(** C8. With [dryRun] the file system after the call is the one before
    it, whatever the outcome. When the edits apply, the call returns the
    rendered diff, which is not empty, and the final content is stored
    exactly when [dryRun] is false. *)
Theorem C8_dry_run_leaves_storage (fs : FileSystem) (filePath : string)
    (edits : list Edit) :
  (applyFileEdits createTwoFilesPatch filePath edits true fs).2 = fs
  ∧ (∀ raw final,
       files fs !! filePath = Some raw →
       applyEdits (normalizeLineEndings raw) edits = Ok final →
       applyFileEdits createTwoFilesPatch filePath edits true fs
       = (Ok (renderedDiff createTwoFilesPatch (normalizeLineEndings raw) final filePath), fs)
       ∧ renderedDiff createTwoFilesPatch (normalizeLineEndings raw) final filePath ≠ EmptyString
       ∧ applyFileEdits createTwoFilesPatch filePath edits false fs
         = (Ok (renderedDiff createTwoFilesPatch (normalizeLineEndings raw) final filePath),
            written fs filePath final)).
Proof.
  split.
  - destruct (files fs !! filePath) as [raw|] eqn:Hraw.
    + rewrite (applyFileEdits_readable _ _ _ _ _ Hraw).
      by destruct (applyEdits _ edits).
    + by rewrite applyFileEdits_unreadable.
  - intros raw final Hraw Hfinal.
    rewrite !(applyFileEdits_readable _ _ _ _ _ Hraw), Hfinal.
    split; [done|]. split; [apply formatDiff_nonempty | done].
Qed.

(** C10. A call that throws leaves the file system as it was, wherever
    in the list the failing edit stands; and the file system changes
    only when the file was read, every edit applied and [dryRun] is
    false, the change being the one write of the final content. *)
Theorem C10_failure_leaves_disk (fs fs' : FileSystem) (filePath : string)
    (edits : list Edit) (dryRun : bool) (r : result string) :
  applyFileEdits createTwoFilesPatch filePath edits dryRun fs = (r, fs') →
  (∀ e, r = Throw e → fs' = fs)
  ∧ (fs' ≠ fs →
     ∃ raw final,
       files fs !! filePath = Some raw
       ∧ applyEdits (normalizeLineEndings raw) edits = Ok final
       ∧ dryRun = false
       ∧ fs' = written fs filePath final).
Proof.
  destruct (files fs !! filePath) as [raw|] eqn:Hraw.
  - rewrite (applyFileEdits_readable _ _ _ _ _ Hraw).
    destruct (applyEdits _ edits) as [final|e'] eqn:Hrun.
    + intros [= <- <-]. split; [done|]. intros Hchanged.
      exists raw, final. by destruct dryRun.
    + intros [= <- <-]. by split.
  - rewrite applyFileEdits_unreadable by done. intros [= <- <-]. by split.
Qed.

End PatchEngineProperties.

(** No window matches when the loop over all starts finds none. *)
Lemma fuzzyLoop_None_not_fuzzy (content : string) (edit : Edit) (normalizedNew : string) :
  let oldLines := Js.split newline (normalizeLineEndings (oldText edit)) in
  let contentLines := Js.split newline content in
  fuzzyLoop oldLines contentLines normalizedNew 0 (windowStarts oldLines contentLines) = None →
  ¬ matchesFuzzily content edit.
Proof.
  intros oldLines contentLines Hloop [k Hwin]. rewrite fuzzyLoop_None in Hloop.
  apply (Hloop k); [|done]. split; [lia|]. simpl. apply windowStarts_lt.
  apply windowMatches_in_range; [apply split_nonempty | done].
Qed.

(** C7, on a file that holds no line [return z;]. *)
Lemma C7_edit_not_found_witness :
  applyFileEdits Examples.wholeFilePatch "/allowed/f.js" [Examples.returnZ] false
    Examples.sourceFs
  = (Throw (editNotFound Examples.returnZ), Examples.sourceFs).
Proof.
  apply (proj2 (C7_edit_not_found_iff Examples.wholeFilePatch Examples.sourceFs
                  "/allowed/f.js" [Examples.returnZ] false)
           Examples.sourceText Examples.returnZ []).
  - reflexivity.
  - reflexivity.
  - unfold matchesExactly. vm_compute. discriminate.
  - apply (fuzzyLoop_None_not_fuzzy _ _ EmptyString). reflexivity.
Defined.

(** C8, on the edit of [return x;] into [return y;]. *)
Lemma C8_dry_run_witness :
  let final := "function f() {" +:+ LF +:+ "  return y;" +:+ LF +:+ "}" in
  let diff := renderedDiff Examples.wholeFilePatch Examples.sourceText final "/allowed/f.js" in
  applyFileEdits Examples.wholeFilePatch "/allowed/f.js" [Examples.returnY] true
    Examples.sourceFs
  = (Ok diff, Examples.sourceFs)
  ∧ diff ≠ EmptyString
  ∧ applyFileEdits Examples.wholeFilePatch "/allowed/f.js" [Examples.returnY] false
      Examples.sourceFs
    = (Ok diff, written Examples.sourceFs "/allowed/f.js" final).
Proof.
  exact (proj2 (C8_dry_run_leaves_storage Examples.wholeFilePatch Examples.sourceFs
                  "/allowed/f.js" [Examples.returnY])
           Examples.sourceText _ eq_refl eq_refl).
Defined.

(** C10, on a list whose first edit applies and whose second does not. *)
Lemma C10_failure_witness :
  applyFileEdits Examples.wholeFilePatch "/allowed/f.js"
    [Examples.returnY; Examples.returnZ] false Examples.sourceFs
  = (Throw (editNotFound Examples.returnZ), Examples.sourceFs)
  ∧ ∀ e, Throw (A := string) (editNotFound Examples.returnZ) = Throw e →
         Examples.sourceFs = Examples.sourceFs.
Proof.
  split; [vm_compute; reflexivity|].
  apply (C10_failure_leaves_disk Examples.wholeFilePatch Examples.sourceFs
           Examples.sourceFs "/allowed/f.js" [Examples.returnY; Examples.returnZ] false).
  vm_compute; reflexivity.
Defined.

(** ** Patch engine: exact replacement *)

Lemma getSubstitution_other (matched before after rest : string) (c : ascii) :
  c ≠ "$"%char →
  Js.getSubstitution matched before after (String c rest)
  = String c (Js.getSubstitution matched before after rest).
Proof.
  intros Hc.
  destruct c as [[] [] [] [] [] [] [] []]; try reflexivity. by destruct Hc.
Qed.

Lemma includes_cons_false (c : ascii) (s sub : string) :
  Js.includes (String c s) sub = false →
  Js.startsWith (String c s) sub = false ∧ Js.includes s sub = false.
Proof.
  unfold Js.includes. rewrite (indexOf_unfold (String c s)).
  destruct (Js.startsWith (String c s) sub); [done|].
  by destruct (Js.indexOf s sub).
Qed.

(** A replacement text without a dollar sign stands for itself. *)
Lemma getSubstitution_literal (matched before after template : string) :
  Js.includes template "$" = false →
  Js.getSubstitution matched before after template = template.
Proof.
  induction template as [|c rest IH]; [done|].
  intros Hinc. apply includes_cons_false in Hinc as [Hhead Hrest].
  rewrite getSubstitution_other.
  - by rewrite IH.
  - intros ->. by destruct rest.
Qed.

Lemma startsWith_split (s p : string) :
  Js.startsWith s p = true → s = p +:+ Js.sliceFrom (String.length p) s.
Proof.
  unfold Js.startsWith. revert s.
  induction p as [|a p IH]; intros [|b s]; simpl; try done.
  destruct (ascii_dec a b) as [->|]; [|done]. intros Hp.
  rewrite append_cons. f_equal. by apply IH.
Qed.

(** [indexOf] finds an occurrence, and no occurrence starts before it. *)
Lemma indexOf_occurs (s sub : string) (pos : nat) :
  Js.indexOf s sub = Some pos →
  s = Js.sliceTo pos s +:+ sub +:+ Js.sliceFrom (pos + String.length sub) s
  ∧ String.length (Js.sliceTo pos s) = pos
  ∧ ∀ k, (k < pos)%nat → Js.startsWith (Js.sliceFrom k s) sub = false.
Proof.
  revert pos. induction s as [|c s IH]; intros pos; rewrite indexOf_unfold.
  - destruct (Js.startsWith EmptyString sub) eqn:Hp; [|done]. intros [= <-].
    split; [by apply startsWith_split | split; [done | intros k Hk; lia]].
  - destruct (Js.startsWith (String c s) sub) eqn:Hp.
    + intros [= <-]. split; [by apply startsWith_split | split; [done | intros k Hk; lia]].
    + destruct (Js.indexOf s sub) as [n|]; simpl; [|done]. intros [= <-].
      destruct (IH n eq_refl) as (Hsplit & Hlen & Hfirst).
      split; [simpl; rewrite append_cons; by rewrite <- Hsplit|].
      split; [simpl; by rewrite Hlen|].
      intros [|k] Hk; simpl; [done | apply Hfirst; lia].
Qed.

(** When the new text holds no dollar sign, the exact branch replaces the
    first occurrence of the old text by the new text and leaves the rest
    of the content as it was. *)
Lemma replace_first_occurrence (s old new : string) (pos : nat) :
  Js.includes new "$" = false →
  Js.indexOf s old = Some pos →
  Js.replace s old new
  = Js.sliceTo pos s +:+ new +:+ Js.sliceFrom (pos + String.length old) s.
Proof.
  intros Hnew Hpos. unfold Js.replace. rewrite Hpos.
  by rewrite getSubstitution_literal.
Qed.

(** C5. The edits are applied in order, but the exact branch does not
    insert [newText] itself: [String.prototype.replace] reads [$$], [$&],
    [$`] and [$'] in it as patterns. On the line [echo TOTAL], replacing
    [TOTAL] by two dollar signs stores one. *)
Theorem C5_dollar_patterns_are_expanded :
  matchesExactly "echo TOTAL" Examples.processId
  ∧ applyEdits "echo TOTAL" [Examples.processId] = Ok "echo $"
  ∧ "echo " +:+ normalizeLineEndings (newText Examples.processId) = "echo $$"
  ∧ applyEdits "a b" [ {| oldText := "b"; newText := "[$&$`$']" |} ] = Ok "a [ba ]".
Proof. repeat split. Qed.

(** ** Search *)

(** C9. An exclude pattern without [*] is expanded to [**/pattern/**] and
    tested against the path of the entry relative to the search root. An
    entry that matches is skipped: nothing is added for it and the nested
    call is not made, whatever it would return, so the whole subtree is
    left out. Over [/root] with [build/foo.txt] and [src/foo.txt], for any
    matcher that agrees with [minimatch] on the three paths below and any
    bound of at least three levels, searching for [foo] while excluding
    [build] returns [/root/src/foo.txt] alone. *)
Theorem C9_exclude_prunes_subtree :
  (∀ pattern, Js.includes pattern "*" = false →
     globPattern pattern = "**/" +:+ pattern +:+ "/**")
  ∧ (∀ (P : PathModule) proc minimatch recur fs rootPath pattern excludePatterns
       currentPath entry results,
       shouldExclude minimatch excludePatterns
         (relative (cwd proc) rootPath (join [currentPath; name entry])) = true →
       visit proc minimatch recur fs rootPath pattern excludePatterns
         currentPath entry results = Some results)
  ∧ (∀ (minimatch : string → string → bool) (depth : nat),
       minimatch "build/foo.txt" "**/build/**" = true →
       minimatch "src" "**/build/**" = false →
       minimatch "src/foo.txt" "**/build/**" = false →
       searchFiles Examples.searchProc minimatch Examples.treeFs (3 + depth)
         "/root" "foo" ["build"]
       = Some (Ok ["/root/src/foo.txt"])).
Proof.
  split; [|split].
  - intros pattern Hstar. unfold globPattern. by rewrite Hstar.
  - intros P proc minimatch recur fs rootPath pattern excludePatterns
      currentPath entry results Hexcluded.
    unfold visit. cbv zeta. rewrite Hexcluded.
    by destruct (validatePath proc fs _).
  - intros minimatch depth Hbuilt Hsrc Hsource.
    vm_compute. rewrite Hbuilt, Hsrc, Hsource.
    by destruct (minimatch "build" "**/build/**").
Qed.

(** C9, with the segment-wise matcher and three levels. *)
Lemma C9_exclude_witness :
  searchFiles Examples.searchProc Glob.minimatch Examples.treeFs 3
    "/root" "foo" ["build"]
  = Some (Ok ["/root/src/foo.txt"]).
Proof.
  exact (proj2 (proj2 C9_exclude_prunes_subtree) Glob.minimatch 0%nat
           eq_refl eq_refl eq_refl).
Defined.

(** * Further properties of the code *)

(** ** Path guard *)

Lemma accessDenied_kind (absolute roots : string) :
  errorKind (mkError ("Access denied - path outside allowed directories: "
                      +:+ absolute +:+ " not in " +:+ roots)) = AccessDenied.
Proof. reflexivity. Qed.

Section PathGuardExtras.
Context `{PathModule} (proc : Process).

(** X1. [validatePath] throws errors of two kinds only, and the kind
    tells which check refused the path: access denied when the normalized
    absolute path starts with no allowed directory, missing parent in
    every other case. *)
Theorem X1_validatePath_error_kinds (fs : FileSystem) (requestedPath : string)
    (e : JsError) :
  validatePath proc fs requestedPath = Throw e →
  let literal := startsWithRoot proc (normalizePath (absolutePath proc requestedPath)) in
  (literal = false ∧ errorKind e = AccessDenied)
  ∨ (literal = true ∧ errorKind e = ParentMissing).
Proof.
  rewrite validatePath_cases. cbv zeta.
  destruct (startsWithRoot proc _) eqn:Hlit.
  - intros Hthrow. right. split; [done|].
    destruct (realpaths fs !! _) as [realPath|].
    + destruct (startsWithRoot proc (normalizePath realPath)); [done|].
      by apply parentCheck_kind in Hthrow.
    + by apply parentCheck_kind in Hthrow.
  - intros [= <-]. left. split; [done | apply accessDenied_kind].
Qed.

(** X2. Whatever [validatePath] returns passed the first check, and is
    either the real path of the requested path, itself under an allowed
    directory, or the absolute requested path, whose parent directory has
    a real path under an allowed directory. *)
Theorem X2_validated_path_origin (fs : FileSystem) (requestedPath valid : string) :
  validatePath proc fs requestedPath = Ok valid →
  let absolute := absolutePath proc requestedPath in
  startsWithRoot proc (normalizePath absolute) = true
  ∧ ((realpaths fs !! absolute = Some valid
      ∧ startsWithRoot proc (normalizePath valid) = true)
     ∨ (valid = absolute
        ∧ ∃ realParent,
            realpaths fs !! dirname absolute = Some realParent
            ∧ startsWithRoot proc (normalizePath realParent) = true)).
Proof.
  rewrite validatePath_cases. cbv zeta.
  destruct (startsWithRoot proc _) eqn:Hlit; [|done].
  assert (∀ v, parentCheck proc fs (absolutePath proc requestedPath) = Ok v →
               v = absolutePath proc requestedPath
               ∧ ∃ realParent,
                   realpaths fs !! dirname (absolutePath proc requestedPath)
                   = Some realParent
                   ∧ startsWithRoot proc (normalizePath realParent) = true) as Hparent.
  { intros v. unfold parentCheck.
    destruct (realpaths fs !! dirname _) as [realParent|]; [|done].
    destruct (startsWithRoot proc (normalizePath realParent)) eqn:Hin; [|done].
    intros [= <-]. split; [done|]. by exists realParent. }
  destruct (realpaths fs !! absolutePath proc requestedPath) as [realPath|] eqn:Hreal.
  - destruct (startsWithRoot proc (normalizePath realPath)) eqn:Hin.
    + intros [= <-]. split; [done|]. by left.
    + intros Hv. split; [done|]. right. by apply Hparent.
  - intros Hv. split; [done|]. right. by apply Hparent.
Qed.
####
▸ **WHAT IS EXPECTED**
Show all lines in the records above that hold "whose".

▸ **RESPONSE FOR THIS EXERCISE**
(** C10, on a list whose first edit applies and whose second does not. *)
    directory, or the absolute requested path, whose parent directory has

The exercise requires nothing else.